André Migot (1892-1967) was a French doctor, traveler and writer.

He served as an army medical officer in World War I, winning the Croix de Guerre. After the war he engaged in research in marine biology, and then practised as a doctor in France; in his spare time, he climbed in the Alps and Pyrenees. In 1938 he set off to India by bicycle to pursue his interest in Oriental religions. During World War II he worked as a doctor in occupied Paris.

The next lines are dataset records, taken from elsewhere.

Definition logged_response : response :=
  Json 200 [("success", Val (VBool true));
            ("message", Val (VStr "Detection logged"))].

Definition log_failed_response : response :=
  Json 500 [("error", Val (VStr "Failed to log detection"))].

Definition store_down (E : env) : env :=
  {| Date_parse := E.(Date_parse);
     Date_now := E.(Date_now);
     RegExp_other := E.(RegExp_other);
     ObjectId_of_string := E.(ObjectId_of_string);
     generated_id := E.(generated_id);
     bson_document := E.(bson_document);
     int32_negative_zero := E.(int32_negative_zero);
     db_up := false;
     exists_up := E.(exists_up);
     makePublic_up := E.(makePublic_up) |}.

Definition is_search (r : request) : bool :=
  match r with
  | GetSearch _ => true
  | _ => false
  end.

(** The answers of the other routes. *)
Definition video_not_found : response := Redirect "/?error=Video not found".


Definition deleted_response : response :=
  Json 200 [("success", Val (VBool true))].

Definition items_response (labels : list string) : response :=
  Json 200 [("items", Val (VArr (map VStr labels)))].

Definition dashboard_failed (V : variant) : response :=
  Render (dashboard_view V)
    [("videos", Videos []); ("message", Val VNull);
     ("error", Val (VStr "Failed to load data"))].



(** ** The grouping the dashboard is specified to show *)

(** The detections of one video, in the order of the list. *)
Definition of_video (k : string) (ds : list detection) : list detection :=
  filter (fun d => String.eqb (video_key d) k) ds.

(** The video entity of [k]: its camera is that of its first detection. *)
Definition video_of (k : string) (ds : list detection) : video :=
  {| v_videoId := VStr k;
     v_cameraId := match of_video k ds with
                   | d :: _ => d.(cameraId)
                   | [] => VUndefined
                   end;
     v_detections := of_video k ds |}.

Definition extend (v : video) (ds : list detection) : video :=
  {| v_videoId := v.(v_videoId);
     v_cameraId := v.(v_cameraId);
     v_detections := v.(v_detections) ++ ds |}.

Definition has_own (m : videoMap) (k : string) : bool :=
  existsb (String.eqb k) (map fst m).

(** What the loop makes of a map [m] and the detections [ds]. *)
Definition grouped (m : videoMap) (ds : list detection) : videoMap :=
  map (fun kv => (fst kv, extend (snd kv) (of_video (fst kv) ds))) m
  ++ map (fun k => (k, video_of k ds))
       (filter (fun k => negb (has_own m k))
          (first_appearance (map video_key ds))).

(** A video identifier that the plain object treats as an ordinary key. *)
Definition ordinary_key (k : string) : bool :=
  (negb (inherited k) && match array_index k with
                         | None => true
                         | Some _ => false
                         end)%bool.

Definition ordinary_video (d : detection) : bool :=
  match d.(videoId) with
  | VStr k => ordinary_key k
  | _ => false
  end.

(** Two stores on which the dashboard departs from the specification. *)
Definition numbered_videos : world :=
  {| db_detections :=
       [ sample_detection 1 "1" "cup" 1000 0;
         sample_detection 2 "2" "cup" 2000 0 ];
     bucket_files := [] |}.

Definition constructor_video : world :=
  {| db_detections :=
       [ sample_detection 1 "v1" "cup" 1000 0;
         sample_detection 2 "constructor" "cup" 2000 0 ];
     bucket_files := [] |}.

(** ** Further vocabulary *)

(** The routes that only read. *)
Definition reads_only (r : request) : bool :=
  match r with
  | GetDashboard _ _ | GetSearch _ | GetLastSeen _ | GetItems => true
  | GetVideo _ | PostDetection _ | PostDelete _ => false
  end.

Definition ids (w : world) : list ObjectId := map _id w.(db_detections).

Definition file_names (w : world) : list string := map fst w.(bucket_files).

(** The identifying fields of a record are truthy. *)
Definition labelled (d : detection) : bool :=
  (ToBoolean d.(cameraId) && ToBoolean d.(videoId) && ToBoolean d.(item))%bool.

(** The integer a Number is, when it is one. *)
Definition num_Z (n : number) : option Z :=
  match n with
  | Fin neg m e =>
      if (0 <=? e)%Z then
        Some ((if neg then -1 else 1) * (Z.of_N m * 2 ^ e))%Z
      else if (Z.of_N m mod 2 ^ (- e) =? 0)%Z then
        Some ((if neg then -1 else 1) * (Z.of_N m / 2 ^ (- e)))%Z
      else None
  | _ => None
  end.

(** A number that [parseInt] can return: an integer, NaN or an infinity. *)
Definition integral (n : number) : bool :=
  match n with
  | NaN | Inf _ => true
  | Fin _ _ _ => match num_Z n with
                 | Some _ => true
                 | None => false
                 end
  end.

Definition delete_failed_response : response :=
  Json 200 [("success", Val (VBool false));
            ("error", Val (VStr "Failed to delete"))].

Definition never_detected_response : response :=
  Json 200 [("found", Val (VBool false));
            ("message", Val (VStr "Item never detected"))].

Definition last_seen_response (d : detection) : response :=
  Json 200 [("found", Val (VBool true)); ("detection", Det d)].

Definition last_seen_failed_response : response :=
  Json 500 [("error", Val (VStr "Failed to search"))].

(** The array index a video entity is filed under, if its id is one. *)
Definition video_index (v : video) : option N :=
  match v.(v_videoId) with
  | VStr k => array_index k
  | _ => None
  end.

Definition is_index (k : string) : bool :=
  match array_index k with
  | Some _ => true
  | None => false
  end.

Definition index_le (a b : video) : Prop :=
  match video_index a, video_index b with
  | Some i, Some j => (i <= j)%N
  | _, _ => False
  end.

(** A video id that the plain object can hold as an own property. *)
Definition named_video (d : detection) : bool :=
  match d.(videoId) with
  | VStr k => negb (inherited k)
  | _ => false
  end.

Definition video_failed_response : response :=
  Redirect "/?error=Failed to load video".

Definition items_failed_response : response :=
  Json 500 [("error", Val (VStr "Failed to get items"))].

(** The routes a file has: the first file of part_000 has no video page. *)
Definition routed (V : variant) (r : request) : bool :=
  match V, r with
  | Part000_first, GetVideo _ => false
  | _, _ => true
  end.

(** What the [catch] block of each route does. *)
Definition error_answer (V : variant) (r : request) : result response :=
  match r with
  | GetDashboard _ _ => Ok (dashboard_failed V)
  | GetSearch item => search_catch V item
  | GetVideo _ => Ok video_failed_response
  | GetLastSeen _ => Ok last_seen_failed_response
  | PostDetection _ => Ok log_failed_response
  | GetItems => Ok items_failed_response
  | PostDelete _ => Ok delete_failed_response
  end.

(** One of the calls that the route of [r] makes throws [e]. *)
Definition fails (E : env) (r : request) (w : world) (e : exn) : Prop :=
  match r with
  | GetDashboard _ _ =>
      listAll E w = Throw e
      \/ exists ds, listAll E w = Ok ds /\ group_by_video ds = Throw e
  | GetSearch item => ToBoolean item = true /\ search E w item = Throw e
  | GetVideo v =>
      listByVideo E w v = Throw e
      \/ exists d ds, listByVideo E w v = Ok (d :: ds)
                      /\ resolve_media E v w = Throw e
  | GetLastSeen item => search E w (VStr item) = Throw e
  | PostDetection b =>
      missing_fields b = false
      /\ (new_detection E b = Throw e
          \/ exists d, new_detection E b = Ok d /\ insertOne E w d = Throw e)
  | GetItems =>
      distinctItems E w = Throw e
      \/ exists items, distinctItems E w = Ok items
                       /\ Array_sort items = Throw e
  | PostDelete id =>
      ObjectId_new E id = Throw e
      \/ exists oid, ObjectId_new E id = Ok oid /\ deleteOne E w oid = Throw e
  end.

(** ToString and ToPrimitive throw on such a value: an object with an own
    [toString] property, or an array that holds such a value. *)
Fixpoint unprintable (v : jsval) : bool :=
  match v with
  | VObj kvs => has_key "toString" kvs
  | VArr l => existsb unprintable l
  | _ => false
  end.

Definition with_videoId (v : jsval) (b : payload) : payload :=
  {| p_cameraId := b.(p_cameraId);
     p_videoId := v;
     p_item := b.(p_item);
     p_confidence := b.(p_confidence);
     p_timestamp := b.(p_timestamp);
     p_timestampSec := b.(p_timestampSec) |}.

Definition no_records : world := {| db_detections := []; bucket_files := [] |}.


Definition dashboard_page (V : variant) (videos : list video)
    (message error : jsval) : response :=
  Render (dashboard_view V)
    [("videos", Videos videos); ("message", Val message);
     ("error", Val error)].

(** ** The service-account credential (src/unnamed/part_000, both files)

    [FIREBASE_SERVICE_ACCOUNT] may arrive wrapped in double quotes with its
    inner quotes escaped; the two files of part_000 undo that before
    [JSON.parse], [src/index.js] does not. *)

Definition dquote : ascii := ascii_of_N 34.

Definition is_dquote (c : ascii) : bool := Ascii.eqb c dquote.

(** [raw.startsWith('"') && raw.endsWith('"')] *)
Definition quote_wrapped (l : list ascii) : bool :=
  match l with
  | [] => false
  | c :: _ => (is_dquote c && is_dquote (last l c))%bool
  end.

(** [raw.slice(1, -1)] *)
Definition slice_1_m1 (l : list ascii) : list ascii := removelast (tl l).

(** [.replace(/\\"/g, '"')]: every backslash followed by a double quote
    becomes a double quote, from left to right. *)
Fixpoint unescape_quotes (l : list ascii) : list ascii :=
  match l with
  | [] => []
  | c :: l' =>
      match l' with
      | d :: l'' =>
          if (Ascii.eqb c "\" && is_dquote d)%bool
          then dquote :: unescape_quotes l''
          else c :: unescape_quotes l'
      | [] => [c]
      end
  end.

Definition unwrap_credential (raw : string) : string :=
  let l := chars raw in
  if quote_wrapped l then text (unescape_quotes (slice_1_m1 l)) else raw.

After the war he went to Indochina, whence in 1947 he made a journey alone through Eastern Tibet and China in order to research aspects of Tibetan Buddhism. During this journey he tried but failed to reach Lhasa disguised as a mendicant lama. As he could speak and write Tibetan, he was able to converse with the lamas, and was initiated into the Karma Kagyu lineage at Shangu Gompa, a lamasery outside modern-day Yushu. This journey is described in his best-known book Caravane vers Bouddha, translated into English by Peter Fleming as Tibetan Marches.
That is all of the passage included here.